### The input
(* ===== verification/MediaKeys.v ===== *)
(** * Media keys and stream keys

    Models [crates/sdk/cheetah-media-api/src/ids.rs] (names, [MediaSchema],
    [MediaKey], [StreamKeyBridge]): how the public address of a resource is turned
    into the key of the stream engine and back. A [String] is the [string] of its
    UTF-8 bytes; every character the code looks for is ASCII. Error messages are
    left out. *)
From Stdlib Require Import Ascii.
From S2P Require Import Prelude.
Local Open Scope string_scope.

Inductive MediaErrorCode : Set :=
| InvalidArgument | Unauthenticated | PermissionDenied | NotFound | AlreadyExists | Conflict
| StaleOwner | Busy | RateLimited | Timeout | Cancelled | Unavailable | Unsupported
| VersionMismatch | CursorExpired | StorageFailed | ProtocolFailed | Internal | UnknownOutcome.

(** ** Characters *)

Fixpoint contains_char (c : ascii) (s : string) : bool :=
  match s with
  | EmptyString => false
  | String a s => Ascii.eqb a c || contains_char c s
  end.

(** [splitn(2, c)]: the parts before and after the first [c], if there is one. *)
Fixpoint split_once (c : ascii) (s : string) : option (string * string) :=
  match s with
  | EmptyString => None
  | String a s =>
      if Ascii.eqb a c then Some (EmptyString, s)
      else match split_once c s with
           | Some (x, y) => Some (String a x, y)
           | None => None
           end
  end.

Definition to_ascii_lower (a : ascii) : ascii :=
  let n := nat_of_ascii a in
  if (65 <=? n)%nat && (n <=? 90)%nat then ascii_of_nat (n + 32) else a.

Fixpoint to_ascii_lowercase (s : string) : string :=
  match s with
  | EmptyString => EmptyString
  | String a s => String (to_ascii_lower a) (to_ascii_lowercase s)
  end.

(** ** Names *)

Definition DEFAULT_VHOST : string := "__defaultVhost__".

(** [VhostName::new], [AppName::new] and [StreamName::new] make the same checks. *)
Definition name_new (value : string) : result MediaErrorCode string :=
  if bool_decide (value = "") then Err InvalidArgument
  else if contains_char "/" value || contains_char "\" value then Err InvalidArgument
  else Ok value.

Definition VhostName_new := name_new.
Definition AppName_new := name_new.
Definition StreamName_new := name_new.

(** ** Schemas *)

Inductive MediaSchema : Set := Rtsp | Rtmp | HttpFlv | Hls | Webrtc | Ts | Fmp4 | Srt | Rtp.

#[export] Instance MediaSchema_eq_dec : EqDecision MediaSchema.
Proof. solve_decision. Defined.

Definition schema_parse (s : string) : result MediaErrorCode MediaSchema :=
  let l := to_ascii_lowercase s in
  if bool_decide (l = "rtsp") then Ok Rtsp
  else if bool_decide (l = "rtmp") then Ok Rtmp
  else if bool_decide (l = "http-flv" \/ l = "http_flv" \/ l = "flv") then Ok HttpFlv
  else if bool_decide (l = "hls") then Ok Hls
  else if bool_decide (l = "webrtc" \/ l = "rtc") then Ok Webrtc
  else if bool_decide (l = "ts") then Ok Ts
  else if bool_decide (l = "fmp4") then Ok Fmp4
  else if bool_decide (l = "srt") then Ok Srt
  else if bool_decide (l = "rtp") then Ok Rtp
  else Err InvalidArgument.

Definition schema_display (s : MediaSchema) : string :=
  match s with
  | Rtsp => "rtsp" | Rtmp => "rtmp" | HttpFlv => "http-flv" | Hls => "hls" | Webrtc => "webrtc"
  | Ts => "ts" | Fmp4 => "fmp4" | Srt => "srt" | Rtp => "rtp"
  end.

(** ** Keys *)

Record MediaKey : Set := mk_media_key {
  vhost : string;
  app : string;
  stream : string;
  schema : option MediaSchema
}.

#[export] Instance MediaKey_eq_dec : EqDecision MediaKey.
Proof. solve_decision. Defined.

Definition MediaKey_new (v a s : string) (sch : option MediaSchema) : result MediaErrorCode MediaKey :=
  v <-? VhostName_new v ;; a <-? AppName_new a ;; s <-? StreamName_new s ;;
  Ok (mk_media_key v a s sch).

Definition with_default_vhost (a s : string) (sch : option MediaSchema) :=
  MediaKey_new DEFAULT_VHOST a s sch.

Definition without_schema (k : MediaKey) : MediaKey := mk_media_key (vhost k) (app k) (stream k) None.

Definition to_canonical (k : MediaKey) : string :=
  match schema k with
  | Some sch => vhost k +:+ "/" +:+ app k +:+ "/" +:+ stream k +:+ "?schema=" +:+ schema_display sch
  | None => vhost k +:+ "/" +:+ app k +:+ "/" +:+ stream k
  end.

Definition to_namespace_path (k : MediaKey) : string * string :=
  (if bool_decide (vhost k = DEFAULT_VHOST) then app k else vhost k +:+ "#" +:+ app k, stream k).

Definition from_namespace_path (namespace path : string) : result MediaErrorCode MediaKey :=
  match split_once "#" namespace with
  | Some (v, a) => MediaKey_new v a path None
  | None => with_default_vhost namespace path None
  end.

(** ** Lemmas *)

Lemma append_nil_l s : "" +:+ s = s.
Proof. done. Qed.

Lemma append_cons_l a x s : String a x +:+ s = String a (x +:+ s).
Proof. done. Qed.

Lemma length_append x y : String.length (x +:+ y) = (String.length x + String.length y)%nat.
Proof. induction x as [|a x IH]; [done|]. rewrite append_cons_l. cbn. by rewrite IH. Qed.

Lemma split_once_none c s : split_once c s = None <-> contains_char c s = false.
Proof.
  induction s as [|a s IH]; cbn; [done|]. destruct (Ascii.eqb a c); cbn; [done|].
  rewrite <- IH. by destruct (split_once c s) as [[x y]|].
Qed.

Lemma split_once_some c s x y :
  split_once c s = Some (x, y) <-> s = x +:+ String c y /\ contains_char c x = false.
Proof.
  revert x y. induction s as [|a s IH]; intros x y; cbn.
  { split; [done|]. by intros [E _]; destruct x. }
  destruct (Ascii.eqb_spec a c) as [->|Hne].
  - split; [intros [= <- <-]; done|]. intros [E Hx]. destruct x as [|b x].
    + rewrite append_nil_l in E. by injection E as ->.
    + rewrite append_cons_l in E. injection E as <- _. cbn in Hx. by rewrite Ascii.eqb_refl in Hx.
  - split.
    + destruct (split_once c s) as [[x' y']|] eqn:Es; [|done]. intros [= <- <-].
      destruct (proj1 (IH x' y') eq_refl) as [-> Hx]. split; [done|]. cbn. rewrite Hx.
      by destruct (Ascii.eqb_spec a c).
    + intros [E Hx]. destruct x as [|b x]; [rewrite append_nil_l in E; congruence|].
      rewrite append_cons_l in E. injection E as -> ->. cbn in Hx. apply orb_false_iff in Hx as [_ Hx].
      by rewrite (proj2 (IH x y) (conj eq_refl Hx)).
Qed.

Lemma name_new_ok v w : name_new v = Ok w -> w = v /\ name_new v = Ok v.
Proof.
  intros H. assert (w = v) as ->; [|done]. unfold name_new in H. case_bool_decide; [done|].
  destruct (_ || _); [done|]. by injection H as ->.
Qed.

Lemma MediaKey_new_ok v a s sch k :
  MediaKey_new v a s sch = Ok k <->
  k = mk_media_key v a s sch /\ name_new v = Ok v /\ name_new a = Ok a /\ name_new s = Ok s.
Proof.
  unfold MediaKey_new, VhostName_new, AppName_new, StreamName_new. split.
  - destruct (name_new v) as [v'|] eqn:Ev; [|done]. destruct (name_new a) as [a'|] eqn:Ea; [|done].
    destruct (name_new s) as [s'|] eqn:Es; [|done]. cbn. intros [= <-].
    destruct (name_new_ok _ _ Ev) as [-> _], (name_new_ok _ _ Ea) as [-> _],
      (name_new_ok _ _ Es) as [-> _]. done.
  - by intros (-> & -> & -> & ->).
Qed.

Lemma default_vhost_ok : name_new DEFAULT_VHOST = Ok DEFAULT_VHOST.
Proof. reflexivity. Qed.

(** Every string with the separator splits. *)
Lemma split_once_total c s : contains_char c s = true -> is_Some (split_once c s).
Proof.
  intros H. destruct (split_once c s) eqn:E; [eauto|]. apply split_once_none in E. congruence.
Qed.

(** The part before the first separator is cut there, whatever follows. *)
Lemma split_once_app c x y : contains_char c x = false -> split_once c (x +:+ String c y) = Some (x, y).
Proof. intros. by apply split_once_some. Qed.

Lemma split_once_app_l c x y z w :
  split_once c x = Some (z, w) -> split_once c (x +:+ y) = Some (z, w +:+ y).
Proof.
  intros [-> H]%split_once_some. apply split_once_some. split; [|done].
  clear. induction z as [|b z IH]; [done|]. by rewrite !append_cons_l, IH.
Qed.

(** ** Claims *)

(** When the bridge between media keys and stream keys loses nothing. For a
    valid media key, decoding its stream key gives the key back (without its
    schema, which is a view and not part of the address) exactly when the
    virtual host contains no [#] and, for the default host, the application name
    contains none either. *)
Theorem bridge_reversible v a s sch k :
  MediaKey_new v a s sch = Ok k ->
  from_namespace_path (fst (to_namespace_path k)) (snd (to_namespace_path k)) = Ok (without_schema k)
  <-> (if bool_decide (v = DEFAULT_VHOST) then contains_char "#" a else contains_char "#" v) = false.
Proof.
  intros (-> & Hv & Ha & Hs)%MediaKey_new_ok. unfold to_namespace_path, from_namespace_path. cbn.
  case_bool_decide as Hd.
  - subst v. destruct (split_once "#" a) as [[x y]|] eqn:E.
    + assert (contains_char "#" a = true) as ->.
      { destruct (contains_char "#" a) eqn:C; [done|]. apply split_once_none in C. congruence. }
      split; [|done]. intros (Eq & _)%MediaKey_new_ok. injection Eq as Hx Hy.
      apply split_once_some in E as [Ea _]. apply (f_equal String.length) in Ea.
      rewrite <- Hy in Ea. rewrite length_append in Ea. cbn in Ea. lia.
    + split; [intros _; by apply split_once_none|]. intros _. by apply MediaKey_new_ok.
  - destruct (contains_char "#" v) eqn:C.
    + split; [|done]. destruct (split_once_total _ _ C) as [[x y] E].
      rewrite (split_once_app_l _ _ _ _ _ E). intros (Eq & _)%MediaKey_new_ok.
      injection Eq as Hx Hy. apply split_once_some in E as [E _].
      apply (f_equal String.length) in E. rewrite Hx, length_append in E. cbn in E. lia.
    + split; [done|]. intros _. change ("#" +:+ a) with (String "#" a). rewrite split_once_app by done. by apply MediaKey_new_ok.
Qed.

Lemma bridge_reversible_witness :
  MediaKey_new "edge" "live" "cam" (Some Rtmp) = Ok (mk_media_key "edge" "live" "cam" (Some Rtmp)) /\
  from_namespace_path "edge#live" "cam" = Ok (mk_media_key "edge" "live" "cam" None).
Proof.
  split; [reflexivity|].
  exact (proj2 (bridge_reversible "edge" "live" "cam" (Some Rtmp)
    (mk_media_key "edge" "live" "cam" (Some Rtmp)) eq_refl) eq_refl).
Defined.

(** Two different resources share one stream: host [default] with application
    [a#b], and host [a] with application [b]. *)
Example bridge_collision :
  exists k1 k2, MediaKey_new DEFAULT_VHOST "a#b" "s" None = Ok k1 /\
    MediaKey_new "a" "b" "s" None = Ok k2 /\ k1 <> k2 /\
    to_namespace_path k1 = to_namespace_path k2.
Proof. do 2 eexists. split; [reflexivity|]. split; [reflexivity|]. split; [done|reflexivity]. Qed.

### Exercise goal
In the records above, how many lines contain the word "Import"? Say only the number.

### Answer box
2